* [EXERCISE]: Every line that holds the word "TokenUsage" needs to be copied from the data below.

* [RECORDED DATA]:
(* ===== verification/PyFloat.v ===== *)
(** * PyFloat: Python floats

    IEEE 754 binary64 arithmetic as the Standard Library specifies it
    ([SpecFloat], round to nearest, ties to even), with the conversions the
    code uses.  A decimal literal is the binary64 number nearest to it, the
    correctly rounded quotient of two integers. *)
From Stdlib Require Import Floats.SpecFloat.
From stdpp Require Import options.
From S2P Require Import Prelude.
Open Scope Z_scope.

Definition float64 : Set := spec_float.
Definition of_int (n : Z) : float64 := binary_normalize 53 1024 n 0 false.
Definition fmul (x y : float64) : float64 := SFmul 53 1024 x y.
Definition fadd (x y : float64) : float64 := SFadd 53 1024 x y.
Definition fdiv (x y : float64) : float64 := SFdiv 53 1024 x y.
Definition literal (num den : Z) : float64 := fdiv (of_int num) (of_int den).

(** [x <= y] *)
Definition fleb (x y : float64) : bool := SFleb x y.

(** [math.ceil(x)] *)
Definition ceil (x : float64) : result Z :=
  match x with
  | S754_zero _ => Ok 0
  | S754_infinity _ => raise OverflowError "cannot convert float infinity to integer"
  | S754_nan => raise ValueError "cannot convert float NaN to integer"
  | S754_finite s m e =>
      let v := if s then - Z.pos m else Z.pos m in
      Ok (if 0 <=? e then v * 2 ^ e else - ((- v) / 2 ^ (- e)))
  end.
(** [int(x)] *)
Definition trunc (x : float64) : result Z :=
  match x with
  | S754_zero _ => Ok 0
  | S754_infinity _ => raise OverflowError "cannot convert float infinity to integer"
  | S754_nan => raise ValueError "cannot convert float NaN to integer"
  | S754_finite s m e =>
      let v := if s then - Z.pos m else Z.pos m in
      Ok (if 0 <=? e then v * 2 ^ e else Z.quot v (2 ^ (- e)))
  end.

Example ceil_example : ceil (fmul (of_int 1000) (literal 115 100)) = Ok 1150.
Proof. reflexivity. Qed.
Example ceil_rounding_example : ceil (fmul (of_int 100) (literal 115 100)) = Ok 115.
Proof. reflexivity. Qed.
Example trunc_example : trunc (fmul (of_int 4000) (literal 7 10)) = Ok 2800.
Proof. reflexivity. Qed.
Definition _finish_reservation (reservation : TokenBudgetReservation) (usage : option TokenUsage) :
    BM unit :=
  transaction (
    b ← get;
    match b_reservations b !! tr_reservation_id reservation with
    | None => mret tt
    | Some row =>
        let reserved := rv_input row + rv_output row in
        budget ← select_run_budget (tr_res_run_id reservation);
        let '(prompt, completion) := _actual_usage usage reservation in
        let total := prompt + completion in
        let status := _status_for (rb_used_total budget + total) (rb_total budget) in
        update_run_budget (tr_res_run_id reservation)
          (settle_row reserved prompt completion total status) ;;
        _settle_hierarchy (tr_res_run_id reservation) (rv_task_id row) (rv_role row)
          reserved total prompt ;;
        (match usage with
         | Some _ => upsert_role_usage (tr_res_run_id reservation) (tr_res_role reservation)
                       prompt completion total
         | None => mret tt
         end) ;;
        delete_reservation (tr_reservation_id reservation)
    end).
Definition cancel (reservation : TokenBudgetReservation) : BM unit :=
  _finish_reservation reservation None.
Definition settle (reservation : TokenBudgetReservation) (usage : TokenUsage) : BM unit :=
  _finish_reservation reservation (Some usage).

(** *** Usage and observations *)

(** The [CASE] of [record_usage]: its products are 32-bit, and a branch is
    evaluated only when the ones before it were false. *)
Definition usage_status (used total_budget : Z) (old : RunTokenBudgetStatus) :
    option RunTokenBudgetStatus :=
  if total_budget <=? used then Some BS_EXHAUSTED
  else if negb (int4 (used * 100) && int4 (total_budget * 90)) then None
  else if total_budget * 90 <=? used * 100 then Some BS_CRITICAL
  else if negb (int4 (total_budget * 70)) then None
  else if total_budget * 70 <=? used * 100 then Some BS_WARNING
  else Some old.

---

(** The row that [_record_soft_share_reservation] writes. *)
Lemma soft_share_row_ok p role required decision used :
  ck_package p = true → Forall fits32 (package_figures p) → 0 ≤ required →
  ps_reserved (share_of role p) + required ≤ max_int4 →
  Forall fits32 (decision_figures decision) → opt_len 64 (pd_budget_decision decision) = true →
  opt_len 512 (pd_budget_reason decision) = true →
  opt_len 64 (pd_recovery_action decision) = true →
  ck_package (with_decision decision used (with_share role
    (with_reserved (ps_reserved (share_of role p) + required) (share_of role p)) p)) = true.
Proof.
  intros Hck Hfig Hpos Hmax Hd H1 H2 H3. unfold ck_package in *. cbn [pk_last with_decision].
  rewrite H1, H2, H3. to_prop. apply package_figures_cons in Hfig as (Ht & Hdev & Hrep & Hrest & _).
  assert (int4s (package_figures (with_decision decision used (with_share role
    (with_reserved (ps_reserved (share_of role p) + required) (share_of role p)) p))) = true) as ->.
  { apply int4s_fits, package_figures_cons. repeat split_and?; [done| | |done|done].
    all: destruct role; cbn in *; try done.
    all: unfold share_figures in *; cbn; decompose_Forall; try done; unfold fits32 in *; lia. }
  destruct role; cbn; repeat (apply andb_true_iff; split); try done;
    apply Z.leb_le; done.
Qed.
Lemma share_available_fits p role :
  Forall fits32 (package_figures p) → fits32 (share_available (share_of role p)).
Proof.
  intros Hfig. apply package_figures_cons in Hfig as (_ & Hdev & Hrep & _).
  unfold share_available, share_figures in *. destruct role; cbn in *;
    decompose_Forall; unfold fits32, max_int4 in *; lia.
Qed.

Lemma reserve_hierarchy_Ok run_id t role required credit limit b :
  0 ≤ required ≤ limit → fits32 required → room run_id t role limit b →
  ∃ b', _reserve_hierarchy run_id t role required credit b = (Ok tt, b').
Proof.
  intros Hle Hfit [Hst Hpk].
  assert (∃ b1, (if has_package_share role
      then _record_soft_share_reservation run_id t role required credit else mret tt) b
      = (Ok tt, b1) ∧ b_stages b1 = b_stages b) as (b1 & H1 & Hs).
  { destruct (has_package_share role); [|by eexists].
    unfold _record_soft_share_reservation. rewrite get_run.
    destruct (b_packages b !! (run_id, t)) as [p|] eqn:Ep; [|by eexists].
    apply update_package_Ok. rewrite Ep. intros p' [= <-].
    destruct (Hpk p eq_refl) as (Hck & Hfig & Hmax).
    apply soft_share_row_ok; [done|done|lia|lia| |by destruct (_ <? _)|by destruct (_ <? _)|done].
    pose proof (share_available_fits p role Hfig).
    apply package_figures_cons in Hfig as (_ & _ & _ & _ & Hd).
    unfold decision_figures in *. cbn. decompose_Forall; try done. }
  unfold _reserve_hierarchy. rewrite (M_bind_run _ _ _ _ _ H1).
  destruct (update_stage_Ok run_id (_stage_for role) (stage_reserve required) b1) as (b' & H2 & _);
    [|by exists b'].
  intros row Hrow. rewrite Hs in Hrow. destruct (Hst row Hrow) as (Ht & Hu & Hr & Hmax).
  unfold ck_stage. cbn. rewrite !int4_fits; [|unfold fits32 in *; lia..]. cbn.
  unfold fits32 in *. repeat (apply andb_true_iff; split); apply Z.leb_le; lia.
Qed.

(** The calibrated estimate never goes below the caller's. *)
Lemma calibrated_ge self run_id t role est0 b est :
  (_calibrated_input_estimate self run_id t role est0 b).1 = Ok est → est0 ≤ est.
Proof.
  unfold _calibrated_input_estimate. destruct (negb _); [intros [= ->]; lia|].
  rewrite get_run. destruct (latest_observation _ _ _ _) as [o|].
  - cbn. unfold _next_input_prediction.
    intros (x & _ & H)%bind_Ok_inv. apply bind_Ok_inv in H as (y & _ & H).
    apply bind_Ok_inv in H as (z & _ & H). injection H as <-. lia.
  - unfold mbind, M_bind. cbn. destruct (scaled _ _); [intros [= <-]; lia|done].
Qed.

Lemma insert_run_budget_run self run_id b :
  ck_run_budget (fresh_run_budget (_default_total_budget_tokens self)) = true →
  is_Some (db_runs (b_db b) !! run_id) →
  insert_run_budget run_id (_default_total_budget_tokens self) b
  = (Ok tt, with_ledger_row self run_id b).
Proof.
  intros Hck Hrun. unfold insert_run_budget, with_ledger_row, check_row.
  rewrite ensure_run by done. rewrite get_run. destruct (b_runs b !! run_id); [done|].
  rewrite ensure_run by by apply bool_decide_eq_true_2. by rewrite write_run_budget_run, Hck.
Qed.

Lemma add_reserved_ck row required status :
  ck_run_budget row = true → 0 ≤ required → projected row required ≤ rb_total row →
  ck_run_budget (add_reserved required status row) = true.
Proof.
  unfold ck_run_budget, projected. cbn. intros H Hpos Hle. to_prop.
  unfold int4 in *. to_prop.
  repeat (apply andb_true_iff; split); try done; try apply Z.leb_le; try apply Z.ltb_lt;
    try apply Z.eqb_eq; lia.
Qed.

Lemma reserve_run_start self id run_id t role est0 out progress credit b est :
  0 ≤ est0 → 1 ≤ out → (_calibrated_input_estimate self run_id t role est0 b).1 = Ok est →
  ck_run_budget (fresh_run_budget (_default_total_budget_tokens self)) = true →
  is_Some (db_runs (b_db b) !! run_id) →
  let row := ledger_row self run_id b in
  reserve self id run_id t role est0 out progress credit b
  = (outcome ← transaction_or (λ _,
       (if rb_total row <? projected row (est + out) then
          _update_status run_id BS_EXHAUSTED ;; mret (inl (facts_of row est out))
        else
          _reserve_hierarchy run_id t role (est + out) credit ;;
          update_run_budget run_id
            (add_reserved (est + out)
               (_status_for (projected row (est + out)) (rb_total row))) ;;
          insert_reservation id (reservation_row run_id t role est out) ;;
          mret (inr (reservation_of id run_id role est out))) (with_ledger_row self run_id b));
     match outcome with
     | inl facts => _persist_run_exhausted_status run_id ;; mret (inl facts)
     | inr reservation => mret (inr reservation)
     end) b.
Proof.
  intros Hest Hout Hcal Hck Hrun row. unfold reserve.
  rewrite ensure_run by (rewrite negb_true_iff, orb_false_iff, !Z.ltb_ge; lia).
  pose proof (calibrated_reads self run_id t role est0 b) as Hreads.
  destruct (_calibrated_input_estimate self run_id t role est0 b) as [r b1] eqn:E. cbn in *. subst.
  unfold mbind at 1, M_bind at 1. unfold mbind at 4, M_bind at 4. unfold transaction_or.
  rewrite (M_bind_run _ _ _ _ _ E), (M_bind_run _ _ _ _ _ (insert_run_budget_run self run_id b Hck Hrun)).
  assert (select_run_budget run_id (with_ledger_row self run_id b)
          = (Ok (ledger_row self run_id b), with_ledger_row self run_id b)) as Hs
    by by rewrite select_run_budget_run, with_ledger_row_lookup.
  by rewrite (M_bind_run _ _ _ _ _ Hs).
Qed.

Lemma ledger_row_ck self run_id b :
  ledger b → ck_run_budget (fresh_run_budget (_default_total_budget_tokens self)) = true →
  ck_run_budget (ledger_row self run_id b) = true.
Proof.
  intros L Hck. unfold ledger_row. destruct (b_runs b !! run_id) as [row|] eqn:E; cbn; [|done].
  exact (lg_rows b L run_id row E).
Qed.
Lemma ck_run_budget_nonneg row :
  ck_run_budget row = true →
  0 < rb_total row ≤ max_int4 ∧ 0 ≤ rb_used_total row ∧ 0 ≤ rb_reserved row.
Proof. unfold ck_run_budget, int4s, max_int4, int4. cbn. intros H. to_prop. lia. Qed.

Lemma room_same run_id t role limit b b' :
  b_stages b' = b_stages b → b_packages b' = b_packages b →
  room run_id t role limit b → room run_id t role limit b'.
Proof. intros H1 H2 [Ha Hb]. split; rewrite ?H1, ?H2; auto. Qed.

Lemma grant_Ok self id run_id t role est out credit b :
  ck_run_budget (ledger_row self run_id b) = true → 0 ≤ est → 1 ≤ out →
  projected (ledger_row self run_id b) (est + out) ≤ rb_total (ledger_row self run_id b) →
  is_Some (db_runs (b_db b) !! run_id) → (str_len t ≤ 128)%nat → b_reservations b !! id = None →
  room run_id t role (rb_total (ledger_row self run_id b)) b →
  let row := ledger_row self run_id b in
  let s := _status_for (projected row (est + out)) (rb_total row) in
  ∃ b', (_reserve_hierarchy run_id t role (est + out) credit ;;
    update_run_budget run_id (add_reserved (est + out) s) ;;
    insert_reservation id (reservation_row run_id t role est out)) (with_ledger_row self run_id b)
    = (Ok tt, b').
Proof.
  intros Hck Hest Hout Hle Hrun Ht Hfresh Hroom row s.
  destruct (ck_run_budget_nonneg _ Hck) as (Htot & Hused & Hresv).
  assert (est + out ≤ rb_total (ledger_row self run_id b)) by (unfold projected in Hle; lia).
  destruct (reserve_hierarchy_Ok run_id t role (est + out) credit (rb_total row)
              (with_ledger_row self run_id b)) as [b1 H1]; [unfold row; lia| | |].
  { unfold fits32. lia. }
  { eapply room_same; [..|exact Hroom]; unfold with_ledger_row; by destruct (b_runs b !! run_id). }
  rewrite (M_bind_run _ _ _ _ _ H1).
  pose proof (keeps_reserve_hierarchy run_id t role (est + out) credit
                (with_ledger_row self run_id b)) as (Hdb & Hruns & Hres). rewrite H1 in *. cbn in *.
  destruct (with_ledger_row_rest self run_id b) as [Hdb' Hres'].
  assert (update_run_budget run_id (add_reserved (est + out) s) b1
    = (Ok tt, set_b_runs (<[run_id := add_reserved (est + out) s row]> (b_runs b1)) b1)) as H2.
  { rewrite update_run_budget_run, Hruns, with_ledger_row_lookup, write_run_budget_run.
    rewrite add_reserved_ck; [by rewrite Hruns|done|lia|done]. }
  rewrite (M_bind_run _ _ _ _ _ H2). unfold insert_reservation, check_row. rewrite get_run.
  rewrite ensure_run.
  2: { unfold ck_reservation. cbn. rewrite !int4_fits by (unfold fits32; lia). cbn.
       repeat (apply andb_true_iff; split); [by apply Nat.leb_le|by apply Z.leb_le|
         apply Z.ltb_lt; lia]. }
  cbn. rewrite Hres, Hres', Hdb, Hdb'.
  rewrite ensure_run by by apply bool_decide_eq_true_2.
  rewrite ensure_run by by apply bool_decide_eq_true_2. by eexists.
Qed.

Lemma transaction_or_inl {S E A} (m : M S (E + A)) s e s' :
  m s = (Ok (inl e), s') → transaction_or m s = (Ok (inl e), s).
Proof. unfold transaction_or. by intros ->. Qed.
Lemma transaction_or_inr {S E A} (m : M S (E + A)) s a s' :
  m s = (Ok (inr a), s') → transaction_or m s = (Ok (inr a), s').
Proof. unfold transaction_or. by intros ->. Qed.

* [ANSWER TO THIS PROBLEM]:
Definition _finish_reservation (reservation : TokenBudgetReservation) (usage : option TokenUsage) :
Definition settle (reservation : TokenBudgetReservation) (usage : TokenUsage) : BM unit :=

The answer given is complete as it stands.